Brief — When you reach the line with "Lemma fraction_spec f" in the data below, begin printing lines exactly, and stop once the line with "- by rewrite Z.ltb_irrefl." has been printed.

Supplied information —
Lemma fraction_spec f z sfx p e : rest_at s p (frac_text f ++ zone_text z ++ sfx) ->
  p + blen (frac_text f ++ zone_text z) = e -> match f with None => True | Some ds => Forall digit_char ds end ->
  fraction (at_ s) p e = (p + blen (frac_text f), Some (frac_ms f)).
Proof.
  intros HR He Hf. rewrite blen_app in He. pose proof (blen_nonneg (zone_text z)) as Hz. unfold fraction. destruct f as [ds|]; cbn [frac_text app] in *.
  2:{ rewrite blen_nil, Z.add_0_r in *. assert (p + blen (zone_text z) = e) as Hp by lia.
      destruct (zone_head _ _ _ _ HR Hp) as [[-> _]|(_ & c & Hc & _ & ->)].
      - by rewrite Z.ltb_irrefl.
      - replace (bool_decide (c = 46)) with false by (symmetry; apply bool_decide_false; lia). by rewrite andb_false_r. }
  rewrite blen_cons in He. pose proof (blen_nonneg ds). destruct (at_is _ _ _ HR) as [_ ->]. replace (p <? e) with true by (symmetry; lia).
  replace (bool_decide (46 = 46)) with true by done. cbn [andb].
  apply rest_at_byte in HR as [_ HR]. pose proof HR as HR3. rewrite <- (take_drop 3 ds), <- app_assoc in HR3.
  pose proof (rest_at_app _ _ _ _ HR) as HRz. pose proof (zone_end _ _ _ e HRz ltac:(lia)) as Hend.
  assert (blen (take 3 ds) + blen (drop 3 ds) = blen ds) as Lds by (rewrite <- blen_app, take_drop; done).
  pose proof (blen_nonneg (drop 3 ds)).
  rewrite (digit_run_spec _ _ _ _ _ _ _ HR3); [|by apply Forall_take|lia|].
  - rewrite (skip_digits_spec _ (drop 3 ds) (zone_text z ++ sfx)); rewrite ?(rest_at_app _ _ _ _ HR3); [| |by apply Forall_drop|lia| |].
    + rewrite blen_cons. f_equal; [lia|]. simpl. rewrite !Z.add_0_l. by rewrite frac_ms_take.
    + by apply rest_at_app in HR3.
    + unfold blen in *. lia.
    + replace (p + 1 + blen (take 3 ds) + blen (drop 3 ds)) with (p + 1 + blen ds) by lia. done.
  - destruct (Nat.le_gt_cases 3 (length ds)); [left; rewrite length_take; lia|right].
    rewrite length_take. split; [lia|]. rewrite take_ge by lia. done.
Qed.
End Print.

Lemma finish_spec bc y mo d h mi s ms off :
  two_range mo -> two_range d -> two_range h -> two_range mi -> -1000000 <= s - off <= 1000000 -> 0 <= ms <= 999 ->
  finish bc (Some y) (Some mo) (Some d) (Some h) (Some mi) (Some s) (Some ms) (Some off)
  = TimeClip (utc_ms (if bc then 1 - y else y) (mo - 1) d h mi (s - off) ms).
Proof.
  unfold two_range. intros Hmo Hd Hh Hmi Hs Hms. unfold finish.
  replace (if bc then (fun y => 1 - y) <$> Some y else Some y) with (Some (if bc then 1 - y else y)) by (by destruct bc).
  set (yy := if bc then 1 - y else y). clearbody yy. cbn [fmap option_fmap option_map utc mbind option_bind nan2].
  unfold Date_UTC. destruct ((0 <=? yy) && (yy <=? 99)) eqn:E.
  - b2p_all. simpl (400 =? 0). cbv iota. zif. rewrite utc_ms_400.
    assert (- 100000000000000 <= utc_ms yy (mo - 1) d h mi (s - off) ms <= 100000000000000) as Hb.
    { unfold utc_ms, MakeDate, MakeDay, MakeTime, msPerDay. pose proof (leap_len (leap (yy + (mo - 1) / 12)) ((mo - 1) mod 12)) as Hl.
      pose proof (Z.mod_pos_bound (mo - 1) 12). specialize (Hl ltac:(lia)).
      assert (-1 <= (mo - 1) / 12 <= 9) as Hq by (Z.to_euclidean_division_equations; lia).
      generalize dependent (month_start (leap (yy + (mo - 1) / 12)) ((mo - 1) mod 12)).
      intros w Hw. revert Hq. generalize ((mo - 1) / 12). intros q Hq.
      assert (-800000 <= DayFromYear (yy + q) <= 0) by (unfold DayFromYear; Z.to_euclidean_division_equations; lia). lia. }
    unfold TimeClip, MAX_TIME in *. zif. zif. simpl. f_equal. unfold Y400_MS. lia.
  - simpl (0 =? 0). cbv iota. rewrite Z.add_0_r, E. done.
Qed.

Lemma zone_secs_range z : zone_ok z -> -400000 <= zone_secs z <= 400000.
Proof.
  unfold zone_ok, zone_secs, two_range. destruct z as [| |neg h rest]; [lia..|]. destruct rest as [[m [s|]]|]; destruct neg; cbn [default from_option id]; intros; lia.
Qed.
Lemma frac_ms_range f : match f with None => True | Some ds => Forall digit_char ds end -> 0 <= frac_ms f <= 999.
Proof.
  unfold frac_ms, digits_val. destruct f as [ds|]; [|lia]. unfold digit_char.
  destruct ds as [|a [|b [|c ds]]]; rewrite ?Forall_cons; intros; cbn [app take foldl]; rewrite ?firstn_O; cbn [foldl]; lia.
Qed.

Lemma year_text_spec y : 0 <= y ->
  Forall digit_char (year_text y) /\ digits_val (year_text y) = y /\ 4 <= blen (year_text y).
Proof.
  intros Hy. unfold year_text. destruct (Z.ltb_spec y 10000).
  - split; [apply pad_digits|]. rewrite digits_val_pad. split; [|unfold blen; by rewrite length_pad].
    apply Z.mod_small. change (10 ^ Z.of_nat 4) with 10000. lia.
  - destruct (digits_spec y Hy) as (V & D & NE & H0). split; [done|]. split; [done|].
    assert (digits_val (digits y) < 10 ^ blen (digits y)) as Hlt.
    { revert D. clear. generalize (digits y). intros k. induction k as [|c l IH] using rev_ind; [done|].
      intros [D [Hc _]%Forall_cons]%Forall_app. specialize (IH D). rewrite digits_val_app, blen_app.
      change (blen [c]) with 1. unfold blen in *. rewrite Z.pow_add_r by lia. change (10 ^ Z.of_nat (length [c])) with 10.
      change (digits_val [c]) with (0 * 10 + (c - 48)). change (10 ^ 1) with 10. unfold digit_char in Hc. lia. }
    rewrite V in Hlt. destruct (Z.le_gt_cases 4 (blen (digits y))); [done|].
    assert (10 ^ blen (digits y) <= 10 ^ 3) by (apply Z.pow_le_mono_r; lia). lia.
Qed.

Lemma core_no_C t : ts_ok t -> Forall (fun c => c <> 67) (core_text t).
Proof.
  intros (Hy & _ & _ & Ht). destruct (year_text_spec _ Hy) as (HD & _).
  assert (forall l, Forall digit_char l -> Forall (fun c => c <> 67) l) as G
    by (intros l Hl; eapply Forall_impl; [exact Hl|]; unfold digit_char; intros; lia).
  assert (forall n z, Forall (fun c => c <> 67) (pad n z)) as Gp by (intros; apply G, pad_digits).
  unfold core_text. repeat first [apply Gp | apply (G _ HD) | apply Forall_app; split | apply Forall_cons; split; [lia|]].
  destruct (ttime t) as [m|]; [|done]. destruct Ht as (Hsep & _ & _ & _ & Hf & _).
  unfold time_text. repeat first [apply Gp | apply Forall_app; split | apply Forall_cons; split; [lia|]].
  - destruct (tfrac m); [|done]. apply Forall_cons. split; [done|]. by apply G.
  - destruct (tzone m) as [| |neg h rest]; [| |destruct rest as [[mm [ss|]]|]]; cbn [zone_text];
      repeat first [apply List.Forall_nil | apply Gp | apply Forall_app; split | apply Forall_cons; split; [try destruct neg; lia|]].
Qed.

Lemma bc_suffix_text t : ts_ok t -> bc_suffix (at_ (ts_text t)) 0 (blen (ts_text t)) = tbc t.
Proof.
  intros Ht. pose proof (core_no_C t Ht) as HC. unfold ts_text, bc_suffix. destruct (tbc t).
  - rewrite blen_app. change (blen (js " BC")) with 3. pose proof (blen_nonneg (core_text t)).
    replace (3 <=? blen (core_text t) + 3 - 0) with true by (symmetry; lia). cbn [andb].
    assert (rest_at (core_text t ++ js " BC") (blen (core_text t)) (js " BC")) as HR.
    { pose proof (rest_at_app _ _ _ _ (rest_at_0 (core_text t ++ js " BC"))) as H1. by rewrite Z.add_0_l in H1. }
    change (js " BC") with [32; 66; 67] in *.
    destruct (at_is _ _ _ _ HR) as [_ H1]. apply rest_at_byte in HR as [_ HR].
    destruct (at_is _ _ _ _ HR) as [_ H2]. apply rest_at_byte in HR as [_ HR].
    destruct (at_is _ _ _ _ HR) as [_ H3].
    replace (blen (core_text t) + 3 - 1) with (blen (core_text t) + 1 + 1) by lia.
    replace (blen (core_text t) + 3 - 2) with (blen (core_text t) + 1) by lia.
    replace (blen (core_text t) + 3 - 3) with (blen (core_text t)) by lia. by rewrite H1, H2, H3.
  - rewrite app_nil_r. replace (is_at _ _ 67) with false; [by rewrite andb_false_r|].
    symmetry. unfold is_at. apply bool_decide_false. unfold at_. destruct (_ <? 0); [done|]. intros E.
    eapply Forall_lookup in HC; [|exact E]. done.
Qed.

--

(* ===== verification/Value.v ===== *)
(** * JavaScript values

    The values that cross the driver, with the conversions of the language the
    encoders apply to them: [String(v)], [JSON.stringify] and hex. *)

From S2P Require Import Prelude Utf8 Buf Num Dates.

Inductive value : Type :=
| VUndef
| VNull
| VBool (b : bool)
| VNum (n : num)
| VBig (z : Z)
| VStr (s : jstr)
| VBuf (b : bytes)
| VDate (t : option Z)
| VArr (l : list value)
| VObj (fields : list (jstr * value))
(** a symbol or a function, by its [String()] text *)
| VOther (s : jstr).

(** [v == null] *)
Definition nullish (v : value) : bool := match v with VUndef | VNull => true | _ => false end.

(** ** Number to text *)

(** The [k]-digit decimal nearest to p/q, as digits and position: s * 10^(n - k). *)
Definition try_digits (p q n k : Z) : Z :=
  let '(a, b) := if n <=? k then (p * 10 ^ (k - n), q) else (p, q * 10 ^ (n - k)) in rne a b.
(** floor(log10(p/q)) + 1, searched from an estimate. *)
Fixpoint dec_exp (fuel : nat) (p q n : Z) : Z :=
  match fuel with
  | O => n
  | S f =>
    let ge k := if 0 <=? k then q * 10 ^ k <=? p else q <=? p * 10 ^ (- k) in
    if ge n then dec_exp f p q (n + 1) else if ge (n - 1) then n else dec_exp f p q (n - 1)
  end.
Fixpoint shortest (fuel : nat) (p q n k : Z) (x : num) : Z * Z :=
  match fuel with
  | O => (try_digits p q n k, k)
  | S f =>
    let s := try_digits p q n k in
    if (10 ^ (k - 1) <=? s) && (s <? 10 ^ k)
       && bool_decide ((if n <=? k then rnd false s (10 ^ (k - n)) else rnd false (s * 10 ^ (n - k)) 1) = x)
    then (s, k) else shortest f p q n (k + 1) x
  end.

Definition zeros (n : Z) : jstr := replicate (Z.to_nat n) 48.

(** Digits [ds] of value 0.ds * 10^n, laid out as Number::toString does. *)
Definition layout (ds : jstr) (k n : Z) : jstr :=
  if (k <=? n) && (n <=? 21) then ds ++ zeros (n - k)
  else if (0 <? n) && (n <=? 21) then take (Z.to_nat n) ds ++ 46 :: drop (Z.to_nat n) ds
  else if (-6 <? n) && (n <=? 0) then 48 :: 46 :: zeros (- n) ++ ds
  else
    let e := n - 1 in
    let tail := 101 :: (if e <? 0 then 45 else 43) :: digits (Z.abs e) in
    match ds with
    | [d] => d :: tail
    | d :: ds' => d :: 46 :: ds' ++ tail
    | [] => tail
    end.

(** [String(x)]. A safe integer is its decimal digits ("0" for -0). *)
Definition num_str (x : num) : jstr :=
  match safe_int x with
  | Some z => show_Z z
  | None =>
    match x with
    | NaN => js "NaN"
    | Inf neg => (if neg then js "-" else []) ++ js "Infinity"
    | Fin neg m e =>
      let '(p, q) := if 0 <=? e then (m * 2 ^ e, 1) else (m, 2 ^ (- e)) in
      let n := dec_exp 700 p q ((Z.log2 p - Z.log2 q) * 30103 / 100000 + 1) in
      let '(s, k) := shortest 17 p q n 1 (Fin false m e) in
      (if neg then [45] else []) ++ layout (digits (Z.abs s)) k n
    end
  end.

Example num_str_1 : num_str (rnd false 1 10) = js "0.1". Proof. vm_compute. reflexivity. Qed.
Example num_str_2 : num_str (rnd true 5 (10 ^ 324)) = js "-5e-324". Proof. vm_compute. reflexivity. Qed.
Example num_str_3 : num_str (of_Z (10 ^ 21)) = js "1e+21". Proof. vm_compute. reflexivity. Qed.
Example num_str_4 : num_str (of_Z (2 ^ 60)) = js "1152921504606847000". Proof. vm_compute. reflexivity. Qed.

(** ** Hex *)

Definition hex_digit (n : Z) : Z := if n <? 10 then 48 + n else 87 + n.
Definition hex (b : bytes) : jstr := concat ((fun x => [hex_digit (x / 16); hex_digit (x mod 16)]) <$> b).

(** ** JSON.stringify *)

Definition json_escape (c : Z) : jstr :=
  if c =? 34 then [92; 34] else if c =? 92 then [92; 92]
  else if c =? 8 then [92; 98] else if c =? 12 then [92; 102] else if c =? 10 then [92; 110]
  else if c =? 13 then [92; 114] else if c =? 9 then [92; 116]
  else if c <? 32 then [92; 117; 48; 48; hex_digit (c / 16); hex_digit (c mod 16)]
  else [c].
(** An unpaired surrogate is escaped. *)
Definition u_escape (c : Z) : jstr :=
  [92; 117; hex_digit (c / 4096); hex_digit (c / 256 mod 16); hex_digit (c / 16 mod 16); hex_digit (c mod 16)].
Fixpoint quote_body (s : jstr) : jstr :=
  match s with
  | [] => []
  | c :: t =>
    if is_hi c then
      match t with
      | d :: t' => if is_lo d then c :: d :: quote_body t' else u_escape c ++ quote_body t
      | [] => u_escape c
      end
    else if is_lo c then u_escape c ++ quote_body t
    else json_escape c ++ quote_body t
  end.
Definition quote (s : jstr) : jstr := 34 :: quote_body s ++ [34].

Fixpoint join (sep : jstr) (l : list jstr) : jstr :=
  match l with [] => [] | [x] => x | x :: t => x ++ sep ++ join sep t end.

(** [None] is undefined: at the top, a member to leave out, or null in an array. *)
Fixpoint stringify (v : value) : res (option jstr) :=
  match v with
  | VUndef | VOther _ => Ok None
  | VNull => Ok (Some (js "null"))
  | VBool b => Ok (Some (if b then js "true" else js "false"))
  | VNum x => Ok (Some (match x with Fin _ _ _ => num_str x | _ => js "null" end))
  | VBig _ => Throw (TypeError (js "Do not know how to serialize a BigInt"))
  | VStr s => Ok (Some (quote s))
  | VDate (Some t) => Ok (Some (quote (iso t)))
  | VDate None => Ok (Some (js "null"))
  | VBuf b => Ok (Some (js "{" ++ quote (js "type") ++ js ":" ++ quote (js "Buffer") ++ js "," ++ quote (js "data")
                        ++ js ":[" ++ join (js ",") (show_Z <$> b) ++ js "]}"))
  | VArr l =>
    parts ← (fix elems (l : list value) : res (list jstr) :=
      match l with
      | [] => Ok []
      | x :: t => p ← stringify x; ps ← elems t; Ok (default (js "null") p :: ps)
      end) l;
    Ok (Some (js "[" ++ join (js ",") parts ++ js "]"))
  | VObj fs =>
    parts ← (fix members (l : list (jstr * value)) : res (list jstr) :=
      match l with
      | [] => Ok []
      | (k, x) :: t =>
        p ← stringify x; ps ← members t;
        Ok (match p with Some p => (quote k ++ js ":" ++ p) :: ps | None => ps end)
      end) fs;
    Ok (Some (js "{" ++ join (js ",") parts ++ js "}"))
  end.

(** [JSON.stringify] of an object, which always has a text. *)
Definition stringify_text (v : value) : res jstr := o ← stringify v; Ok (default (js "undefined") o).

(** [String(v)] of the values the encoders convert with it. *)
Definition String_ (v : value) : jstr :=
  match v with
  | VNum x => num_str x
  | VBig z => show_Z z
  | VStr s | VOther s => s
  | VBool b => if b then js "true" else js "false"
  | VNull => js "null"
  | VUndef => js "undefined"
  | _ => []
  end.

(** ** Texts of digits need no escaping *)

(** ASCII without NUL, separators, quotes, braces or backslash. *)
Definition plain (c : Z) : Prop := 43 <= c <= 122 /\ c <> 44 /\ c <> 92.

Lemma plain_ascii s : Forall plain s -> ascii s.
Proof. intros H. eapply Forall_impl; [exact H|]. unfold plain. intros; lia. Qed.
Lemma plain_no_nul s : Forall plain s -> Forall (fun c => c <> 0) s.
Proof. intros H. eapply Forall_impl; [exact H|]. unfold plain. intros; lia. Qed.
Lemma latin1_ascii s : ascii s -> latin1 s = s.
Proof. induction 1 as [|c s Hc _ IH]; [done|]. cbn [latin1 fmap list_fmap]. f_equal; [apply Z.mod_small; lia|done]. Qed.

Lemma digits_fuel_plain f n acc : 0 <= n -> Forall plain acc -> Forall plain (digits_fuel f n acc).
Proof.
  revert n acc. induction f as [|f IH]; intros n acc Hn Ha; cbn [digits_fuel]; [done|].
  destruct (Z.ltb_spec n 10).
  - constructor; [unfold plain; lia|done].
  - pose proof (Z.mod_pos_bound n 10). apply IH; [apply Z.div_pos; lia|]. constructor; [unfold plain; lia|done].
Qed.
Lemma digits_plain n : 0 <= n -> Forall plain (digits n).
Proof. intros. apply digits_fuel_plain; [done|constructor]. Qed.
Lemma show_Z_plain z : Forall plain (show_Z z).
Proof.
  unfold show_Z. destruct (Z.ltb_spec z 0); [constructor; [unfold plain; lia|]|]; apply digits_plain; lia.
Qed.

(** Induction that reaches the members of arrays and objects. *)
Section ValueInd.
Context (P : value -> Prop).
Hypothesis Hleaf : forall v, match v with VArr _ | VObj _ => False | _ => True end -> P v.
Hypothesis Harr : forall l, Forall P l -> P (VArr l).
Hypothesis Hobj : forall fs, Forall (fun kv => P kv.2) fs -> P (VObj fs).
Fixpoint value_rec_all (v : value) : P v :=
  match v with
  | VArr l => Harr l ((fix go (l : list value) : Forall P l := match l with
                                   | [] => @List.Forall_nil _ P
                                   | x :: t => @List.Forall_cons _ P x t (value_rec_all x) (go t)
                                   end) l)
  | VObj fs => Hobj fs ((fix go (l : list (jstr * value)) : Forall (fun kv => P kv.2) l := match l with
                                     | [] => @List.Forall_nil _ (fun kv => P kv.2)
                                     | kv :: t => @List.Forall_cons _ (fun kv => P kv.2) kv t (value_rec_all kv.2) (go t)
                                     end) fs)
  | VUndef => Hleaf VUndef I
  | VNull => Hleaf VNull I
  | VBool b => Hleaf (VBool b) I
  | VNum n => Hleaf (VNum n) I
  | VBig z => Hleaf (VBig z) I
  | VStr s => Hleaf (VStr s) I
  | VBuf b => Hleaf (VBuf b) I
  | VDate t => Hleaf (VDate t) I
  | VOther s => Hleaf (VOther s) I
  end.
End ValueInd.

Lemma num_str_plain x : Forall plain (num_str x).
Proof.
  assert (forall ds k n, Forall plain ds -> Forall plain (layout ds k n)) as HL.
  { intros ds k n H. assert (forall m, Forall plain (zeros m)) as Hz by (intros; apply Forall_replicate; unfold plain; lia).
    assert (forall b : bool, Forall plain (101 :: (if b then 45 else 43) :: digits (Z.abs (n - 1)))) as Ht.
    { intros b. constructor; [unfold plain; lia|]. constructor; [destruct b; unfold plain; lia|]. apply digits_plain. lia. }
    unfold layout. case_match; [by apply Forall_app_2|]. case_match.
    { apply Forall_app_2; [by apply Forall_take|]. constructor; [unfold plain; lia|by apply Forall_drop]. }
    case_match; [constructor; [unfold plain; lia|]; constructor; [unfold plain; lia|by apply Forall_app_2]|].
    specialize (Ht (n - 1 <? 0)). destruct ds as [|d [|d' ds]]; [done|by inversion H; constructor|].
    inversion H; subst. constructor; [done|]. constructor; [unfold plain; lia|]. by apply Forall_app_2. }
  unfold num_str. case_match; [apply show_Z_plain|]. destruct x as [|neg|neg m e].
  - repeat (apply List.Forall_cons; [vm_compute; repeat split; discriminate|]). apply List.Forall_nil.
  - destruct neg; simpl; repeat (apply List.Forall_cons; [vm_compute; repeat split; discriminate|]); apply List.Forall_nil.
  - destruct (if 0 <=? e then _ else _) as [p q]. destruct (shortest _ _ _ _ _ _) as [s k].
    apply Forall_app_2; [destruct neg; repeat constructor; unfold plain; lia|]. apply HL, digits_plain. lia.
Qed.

Response to the exercise —
Lemma fraction_spec f z sfx p e : rest_at s p (frac_text f ++ zone_text z ++ sfx) ->
  p + blen (frac_text f ++ zone_text z) = e -> match f with None => True | Some ds => Forall digit_char ds end ->
  fraction (at_ s) p e = (p + blen (frac_text f), Some (frac_ms f)).
Proof.
  intros HR He Hf. rewrite blen_app in He. pose proof (blen_nonneg (zone_text z)) as Hz. unfold fraction. destruct f as [ds|]; cbn [frac_text app] in *.
  2:{ rewrite blen_nil, Z.add_0_r in *. assert (p + blen (zone_text z) = e) as Hp by lia.
      destruct (zone_head _ _ _ _ HR Hp) as [[-> _]|(_ & c & Hc & _ & ->)].
      - by rewrite Z.ltb_irrefl.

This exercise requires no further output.